Much as the Americans did in Vietnam in 1967 and 1968 and the Germans did in Yugoslavia, the Russians employed the most brutal forms of counterinsurgency: they aimed essentially to destroy the country and kill the inhabitants. Carpet bombing was used on towns and villages; dikes and irrigation works were blown up so that agricultural production fell by about half; forests were burned; roads and bridges were cut; and millions of small bombs were seeded into the countryside killing or wounding animals and people. As Jeri Laber and Barnett Rubin of Helsinki Watch summarized their findings, "the stories that we were to hear over and over again were these: 'The Russians bombed our village. Then the soldiers came. They killed women and children. They burned the wheat. They killed animals -- cows, sheep, chickens.
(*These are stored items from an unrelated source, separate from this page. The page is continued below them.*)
(** A connection (exchange 0), a channel (1), the topology (2 to 10) and confirm
    mode (11). The manager is the number of its confirmation channel. *)
Definition Connect (io : IO) : M W N :=
  _ ← on_broker (command io 0 (Wrap "connect RabbitMQ") id);
  _ ← on_broker (command io 1 (Wrap "open RabbitMQ channel") id);
  _ ← on_broker (declare io 2);
  _ ← on_broker (command io 11 (Wrap "enable RabbitMQ confirms") id);
  act (λ w, let manager := fresh (dom (confirms w)) in
            (Ok manager, mkWorld (db w) (broker w) (<[manager := []]> (confirms w)) (accepted w))).

Definition ConsumerChannel (io : IO) (prefetch : Z) : M B unit :=
  _ ← command io 0 id id;
  _ ← declare io 1;
  _ ← command io 10 (Wrap "set RabbitMQ prefetch") (basic_qos prefetch);
  command io 11 (Wrap "consume evaluation queue") (basic_consume WorkQueue).

(** The channel of the confirmations is gone, whatever the connection says (exchange
    1); deliveries that were out go back to their queues, which is the broker's doing. *)
Definition Close (io : IO) (manager : N) : M W unit := λ w,
  let w := mkWorld (db w) (broker w) (delete manager (confirms w)) (accepted w) in
  match io_fault io 1 with Some e => (Err e, w) | None => (Ok (), w) end.

(** *** Publishing *)

Definition wrap32 (x : Z) : Z := (x + 2 ^ 31) mod 2 ^ 32 - 2 ^ 31.

Definition publishing (io : IO) (job : Job) (encoded : string) : Publishing :=
  mkPublishing (ExecutionID job) (CorrelationID job) (io_now io) (inject io)
    (wrap32 (Attempt job)) encoded.

(** The exchange in which the broker answers a publication. *)
Definition refusal : nat := 20.

(** The broker takes the message (or refuses it) and confirms that on the manager's
    channel, where the call reads one confirmation unless its context is done first;
    a lost connection (fault 1) closes the channel. The manager's mutex makes this
    one step for the users of the channel. *)
Definition Publish (io : IO) (manager : N) (job : Job) (retry : bool) : M W unit := λ w,
  match encode_job job with
  | Err e => (Err (Wrap "marshal evaluation job" e), w)
  | Panic why => (Panic why, w)
  | Ok encoded =>
    let '(exchange, key) :=
      if retry then (RetryExchange, "retry") else (MainExchange, "evaluate") in
    match io_fault io 0 with
    | Some e => (Err (Wrap "publish evaluation job" e), w)
    | None =>
      let message := publishing io job encoded in
      let taken := bool_decide (io_fault io refusal = None) in
      let '(b, accepted) :=
        if taken then (basic_publish exchange key message (broker w), accepted w ++ [message])
        else (broker w, accepted w) in
      let unread := default [] (confirms w !! manager) ++
                    (match io_fault io 1 with Some _ => [] | None => [taken] end) in
      let set l := mkWorld (db w) b (<[manager := l]> (confirms w)) accepted in
      match io_ctx io 0 with
      | Some e => (Err e, set unread)
      | None =>
        match unread with
        | true :: rest => (Ok (), set rest)
        | false :: rest => (Err (New "RabbitMQ did not acknowledge publication"), set rest)
        | [] => (Err (New "RabbitMQ did not acknowledge publication"), set [])
        end
      end
    end
  end.
(* ===== verification/JobsProofs.v ===== *)
(** * JobsProofs: no evaluation command is lost

    The evaluation service, its workers, the broker and the database as one system
    of handlers that interleave at their calls and may be cut off between any two.
    Proved against the interfaces of the store ([Contract]) and the broker
    ([amqp.Laws]) by rely and guarantee: what a handler knows between two of its
    steps survives the steps of the others. *)

From S2P Require Import Prelude Golib Request Postgres Evaluators EvalStore Amqp Jobs.

(** ** Interleaved programs *)

Module pool.
Import prog.
Section Pool.
Context {W : Type} (allowed : IO → Prop) (Inv : W → Prop) (evolves : W → W → Prop).

(** Knowledge that the steps of others do not destroy. *)
Definition stable (K : W → Prop) : Prop := ∀ w w', evolves w w' → K w → K w'.

(** From a state where [K] is known, every step of the program keeps the invariant
    and evolves the state, whatever the others do in between. *)
Fixpoint ok {A} (p : prog W A) (K : W → Prop) : Prop :=
  match p with
  | Ret _ => True
  | Step X m k => ∀ io w, allowed io → Inv w → K w →
      Inv (m io w).2 ∧ evolves w (m io w).2 ∧
      ∃ K', stable K' ∧ K' (m io w).2 ∧ ok (k (m io w).1) K'
  end.

Inductive thread : Type :=
| Thread {A : Type} (p : prog W A).
Definition thread_ok (w : W) (t : thread) : Prop :=
  match t with Thread p => ∃ K, stable K ∧ K w ∧ ok p K end.

(** One step of a thread. *)
Inductive advance (io : IO) (w : W) : thread → W → thread → Prop :=
| advance_step A X m (k : X → prog W A) :
    advance io w (Thread (Step X m k)) (m io w).2 (Thread (k (m io w).1)).

Lemma advance_ok (io : IO) (w w' : W) (t t' : thread) :
  advance io w t w' t' → allowed io → Inv w → thread_ok w t →
  Inv w' ∧ evolves w w' ∧ thread_ok w' t'.
Proof.
  destruct 1 as [A X m k]. intros Hio Hw (K & HK & Hk & Hok).
  destruct (Hok io w Hio Hw Hk) as (Hi & He & K' & HK' & Hk' & Hok').
  split_and!; [done..|]. by exists K'.
Qed.

Lemma evolves_ok (w w' : W) (ts : list thread) :
  evolves w w' → Forall (thread_ok w) ts → Forall (thread_ok w') ts.
Proof.
  intros He Hts. eapply Forall_impl; [done|]. intros [A p] (K & HK & Hk & Hok).
  exists K. split_and!; [done|by eapply HK|done].
Qed.
End Pool.
End pool.

(** ** The system *)

Module system.
Import amqp prog rabbitmq pool.

(** What the system needs of the database: every method keeps its consistency
    ([good]) and only lets it grow in the order [grows], along which recorded results
    stay recorded; an evaluation that is reported complete is recorded. *)
Class Contract (D : Type) `{rabbitmq.Store D} `{evaluationjob.Store D} : Type := {
  good : D → Prop;
  grows : D → D → Prop;
  recorded : D → string → Prop;
  others : D → D → Prop;
  keeps {A} (m : M D A) : Prop := ∀ d, good d → good (m d).2 ∧ grows d (m d).2;
  grows_trans :: PreOrder grows;
  grows_recorded d d' id : grows d d' → recorded d id → recorded d' id;
  keeps_mark io t j : keeps (MarkEvaluationRunning io t j);
  keeps_load io t j : keeps (LoadInput io t j);
  keeps_complete io t j e rs : keeps (CompleteEvaluation io t j e rs);
  keeps_fail io t j c p : keeps (FailEvaluation io t j c p);
  keeps_create io p : keeps (evaluationjob.CreateOrGetEvaluation io p);
  keeps_get io t j : keeps (evaluationjob.GetEvaluation io t j);
  keeps_list io t l o : keeps (evaluationjob.ListEvaluations io t l o);
  keeps_queued io t j : keeps (evaluationjob.MarkEvaluationQueued io t j);
  keeps_others d d' : others d d' → good d → good d' ∧ grows d d';
  complete_records io t j e rs d d' u :
    good d → CompleteEvaluation io t j e rs d = (Ok u, d') → recorded d' j
}.
(* ===== verification/Platform.v ===== *)
(** * Platform: from a request to its bill

    The components around the database put together: clients write requests,
    evaluations and outbox rows ([Clients]); any number of relays ([Outbox]) move
    the rows to the topic, one exchange at a time; the audit consumer
    ([AuditTrail]) applies the topic to the usage ledger that admission control
    reads. A state holds the tables, the topic and the program point of every
    relay; the steps of all of them interleave, and any exchange may fail or lose
    its answer. As in the programs, an error of the database ends the loop of a relay
    or of the consumer until its process is started again. *)

From S2P Require Import Prelude Golib Request Budget Auth Store Outbox AuditTrail Postgres.
From S2P Require Import PostgresProofs Evaluators EvalStore EvalProofs Clients.

Module platform.
Import persistence postgres postgres_proofs keeping clients.

(** Where a relay is in its loop: before a claim, before the send of the first of
    the claimed rows, between the send of a row and its mark, or at its end, which an
    error of the database brings about. *)
Inductive point : Type :=
| Stopped
| Idle
| Sending (rows : list outbox.Row)
| Marking (row : outbox.Row) (sent : unit + error) (rows : list outbox.Row).

(** The database, the topic (one partition), the consumer group's offset, the
    consumer's own tables and whether it is in its loop, and the relays. *)
Record State : Type := mkState {
  db : evalstore.DB;
  topic : list kafka.Message;
  offset : nat;
  processed : gmap (string * string) (string * Z);
  audit_events : gmap string audit.AuditRow;
  consuming : bool;
  relays : nat → point
}.

Definition tables (s : State) : DB := evalstore.base (db s).

(** The parts that the relays and the consumer work on. *)
Definition queue (s : State) : relay.State := relay.mkState (outbox_events (tables s)) (topic s).
Definition trail (s : State) : consumer.State :=
  consumer.mkState (topic s) (offset s)
    (audit.mkDB (processed s) (audit_events s) (usage_ledger (tables s))).

Definition with_db (d : evalstore.DB) (s : State) : State :=
  mkState d (topic s) (offset s) (processed s) (audit_events s) (consuming s) (relays s).
Definition with_tables (b : DB) (s : State) : State :=
  with_db (evalstore.mkDB b (evalstore.evaluation_jobs (db s)) (evalstore.evaluation_results (db s))) s.
Definition with_relay (i : nat) (p : point) (s : State) : State :=
  mkState (db s) (topic s) (offset s) (processed s) (audit_events s) (consuming s)
    (λ j, if (j =? i)%nat then p else relays s j).
Definition with_queue (q : relay.State) (s : State) : State :=
  let s := with_tables (set_outbox (relay.table q) (tables s)) s in
  mkState (db s) (relay.topic q) (offset s) (processed s) (audit_events s) (consuming s) (relays s).
Definition set_ledger (t : gmap (string * string) audit.LedgerRow) (d : DB) : DB :=
  mkDB (catalog d) (ai_requests d) (provider_attempts d) (budget_reservations d) t (outbox_events d).
Definition with_trail (c : consumer.State) (s : State) : State :=
  let s := with_tables (set_ledger (audit.usage_ledger (consumer.db c)) (tables s)) s in
  mkState (db s) (consumer.log c) (consumer.offset c) (audit.processed (consumer.db c))
    (audit.audit_events (consumer.db c)) (consuming s) (relays s).
Definition with_consuming (b : bool) (s : State) : State :=
  mkState (db s) (topic s) (offset s) (processed s) (audit_events s) b (relays s).

Section Machine.
Context `{Outside} `{evalstore.Codecs}.
(** The JSON coders, the tracing headers, the order in which a claim returns its
    rows, the consumer's name and the configuration of the relays. *)
Context (json_Valid : string → bool) (decode : string → res audit.Usage)
  (marshal : events.Envelope → res string) (unmarshal : string → res events.Envelope)
  (inject : IO → list (string * string)) (order : list outbox.Row → list outbox.Row)
  (name : string) (worker : nat → relay.Relay).

(** One exchange of a relay with the database or the broker: [Run] in pieces. An error
    that ends the batch ends the loop. *)
Definition exchange (w : relay.Relay) (io : IO) (locked : string → bool) (p : point) (q : relay.State)
  : point * relay.State :=
  match p with
  | Stopped => (Stopped, q)
  | Idle =>
    match relay.on_table (outbox.Claim io order locked (relay.workerID w)
            (Z.to_nat (relay.batchSize w)) time.Minute) q with
    | (Ok rows, q) => (Sending rows, q)
    | (_, q) => (Stopped, q)
    end
  | Sending [] => (Idle, q)
  | Sending (row :: rows) =>
    match caught (relay.on_topic (kafka.Publish json_Valid marshal inject io (outbox.envelope row))) q with
    | (Ok sent, q) => (Marking row sent rows, q)
    | (_, q) => (Stopped, q)
    end
  | Marking row sent rows =>
    match relay.mark_row w io row sent q with
    | (Ok _, q) => (Sending rows, q)
    | (_, q) => (Stopped, q)
    end
  end.

(** The next iteration of the consumer's loop, when it is in it: an error, and the end
    of its context, end the loop. The transaction of a message and the commit of its
    offset touch different data than the other steps in between could, so they are one
    step. *)
Definition consume (io : IO) (s : State) : State :=
  if consuming s then
    let '(out, c) := consumer.Run json_Valid decode unmarshal name [io] (trail s) in
    with_consuming (is_ok out && bool_decide (io_ctx io 0 = None)) (with_trail c s)
  else s.

(** The clock of the database: after the zero time and before the year 10000. *)
Definition clock (io : IO) : Prop := 0 < io_now io < 3652059 * time.Day.

(** What the relays and the consumer do in their loops. Neither program starts a loop
    again that has ended. *)
Inductive background : State → State → Prop :=
| bg_relay s i io locked p q :
    exchange (worker i) io locked (relays s i) (queue s) = (p, q) →
    background s (with_relay i p (with_queue q s))
| bg_consume s io : background s (consume io s).

(** Everything that happens without an operator: the calls of clients, the loops, and
    the death of a process at any point. *)
Inductive unattended : State → State → Prop :=
| un_call s io c : clock io → orderly c → identified c →
    unattended s (with_tables (perform io c (tables s)).2 s)
| un_evaluate s io c : clock io → evaluation_identified c →
    unattended s (with_db (evaluate io c (db s)).2 s)
| un_background s s' : background s s' → unattended s s'
| un_relay_dies s i : unattended s (with_relay i Stopped s)
| un_consumer_dies s : unattended s (with_consuming false s).

(** A process that is not running may be started. *)
Inductive step : State → State → Prop :=
| step_unattended s s' : unattended s s' → step s s'
| step_start_relay s i : relays s i = Stopped → step s (with_relay i Idle s)
| step_start_consumer s : consuming s = false → step s (with_consuming true s).

(** A configured database without requests, and no process running yet. *)
Definition initial (s : State) : Prop := ∃ c,
  s = mkState (evalstore.mkDB (mkDB c ∅ ∅ ∅ ∅ ∅) ∅ ∅) [] 0 ∅ ∅ false (λ _, Stopped).
Definition reachable (s : State) : Prop := ∃ s0, initial s0 ∧ rtc step s0 s.

(** ** What the accounts say

    The usage of the completed requests, and what the ledger holds: tenant, usage
    and time of each. *)
Definition account : Type := string * audit.Usage * time.Time.
Definition charged (s : State) : list account :=
  omap (λ ir : string * RequestRow,
    if bool_decide (status ir.2 = request.Completed)
    then Some (tenant_id ir.2,
               audit.mkUsage ir.1 (default 0 (prompt_tokens ir.2)) (default 0 (completion_tokens ir.2))
                 (default 0 (actual_cost ir.2)), default 0 (completed_at ir.2))
    else None) (map_to_list (ai_requests (tables s))).
Definition billed (s : State) : list account :=
  (λ kv : (string * string) * audit.LedgerRow,
     (kv.1.1, audit.usage kv.2, audit.recorded_for kv.2)) <$> map_to_list (usage_ledger (tables s)).

(** What a tenant has spent from a time on, by a list of accounts. *)
Definition spent_since (tenantID : string) (from : time.Time) (l : list account) : Z :=
  zsum ((λ a : account, if (a.1.1 =s tenantID) && (from <=? a.2) then audit.CostMicroUSD a.1.2 else 0) <$> l).

(** Everything announced has been sent, and everything sent has been processed. *)
Definition settled (s : State) : Prop :=
  (∀ k e, outbox_events (tables s) !! k = Some e → is_Some (outbox.published_at e)) ∧
  offset s = length (topic s).

(** ** Invariant *)

Definition point_ok (q : relay.State) (p : point) : Prop :=
  match p with
  | Stopped | Idle => True
  | Sending rows => Forall (relay.stored q) rows
  | Marking row sent rows =>
    relay.stored q row ∧ (sent = inl () → relay.sent json_Valid marshal inject q row) ∧
    Forall (relay.stored q) rows
  end.

Definition publishable_rows (t : outbox.Table) : Prop := ∀ k e, t !! k = Some e →
  relay.publishable json_Valid marshal (outbox.row e).

Record Inv (s : State) : Prop := {
  inv_announced : announced (tables s);
  inv_typed : typed (tables s);
  inv_correlated : correlated (db s);
  inv_retained : relay.retained json_Valid marshal inject (queue s);
  inv_publishable : publishable_rows (outbox_events (tables s));
  inv_points i : point_ok (queue s) (relays s i);
  inv_trail : consumer.reachable json_Valid decode unmarshal name (trail s)
}.

(** The code outside the program: identifiers are not empty; the encoder of the
    payloads writes JSON, and what it writes of a usage decodes to that usage;
    an envelope with a JSON payload and a time within the calendar can be encoded,
    and decodes to itself with an equivalent payload (it is used for envelopes made of
    columns of the database, whose texts are UTF-8; of other texts JSON would replace
    bytes); a claim returns each row once. *)
Class Laws : Prop := {
  law_uuid io n : uuid io n ≠ "";
  law_payload p enc : encode_payload p = Ok enc → json_Valid enc = true;
  law_usage p latency enc :
    let u := request.resp_Usage (co_Response p) in
    (∃ io n, co_RequestID p = uuid io n) → in_int64 (request.PromptTokens u) →
    in_int64 (request.CompletionTokens u) → in_int64 (co_CostMicroUSD p) →
    encode_payload (usage_payload p latency) = Ok enc →
    decode enc = Ok (audit.mkUsage (co_RequestID p) (request.PromptTokens u)
                       (request.CompletionTokens u) (co_CostMicroUSD p));
  law_marshal ev : json_Valid (events.Payload ev) = true → 0 < events.Timestamp ev < 3652059 * time.Day →
    is_ok (marshal ev);
  law_round_trip ev enc : json_Valid (events.Payload ev) = true → marshal ev = Ok enc →
    ∃ p, unmarshal enc = Ok (pipeline.with_payload ev p) ∧ decode p = decode (events.Payload ev) ∧
         json_Valid p = true;
  law_order rows : order rows ≡ₚ rows
}.
End Machine.

#[global] Arguments law_uuid {_ _ _ _ _ _ _}.
#[global] Arguments law_payload {_ _ _ _ _ _ _}.
#[global] Arguments law_usage {_ _ _ _ _ _ _}.
#[global] Arguments law_marshal {_ _ _ _ _ _ _}.
#[global] Arguments law_round_trip {_ _ _ _ _ _ _}.
#[global] Arguments law_order {_ _ _ _ _ _ _}.
End platform.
They took our food, put poison in the flour, stole our watches, jewelry, and money.'" The report continued, "The strategy of the Soviets and the Afghan government has been to spread terror in the countryside so that villagers will either be afraid to assist the resistance fighters who depend on them for food and shelter or will be forced to leave . . . We were told of brutal acts of violence by Soviet and Afghan forces: civilians burned alive, dynamited, beheaded; bound men forced to lie down on the road to be crushed by Soviet tanks; grenades thrown into rooms where women and children have been told to wait." Prisoners were summarily shot since the Russians claimed that they were illegal enemy combatants not covered by the Geneva Conventions.

Conclusion: The Very Expensive School. This lists and summarizes seven points from the US Counterinsurgency Field Manual, edited by Lieutenant Generals David Petraeus and James F. Amos based on their experiences in Iraq. This is just one of the seven points (p. 209):

Third, "nation building." Have outsiders ever accomplished that task? Look at the American experience. American forces have been sent abroad to fight more than two hundred times since our country was founded. But in recent years only sixteen times have we attempted "the core objective of nation building . . . regime change or survivability." Of these sixteen, Minxin Pei and Sara Kasper found in a study for the Carnegie Endowment, eleven were "outright failures." Two, Germany and Japan, can be regarded as successes, while two others, tiny and nearby Grenada and Panama, were probably successful. Considering this record, John Tierney asked in the May 17, 2004, International Herald Tribune, how could neoconservatives or any conservatives "who normally do not trust their government to run a public school down the street, come to believe that federal bureaucrats could transform an entire nation in the alien culture of the Middle East?"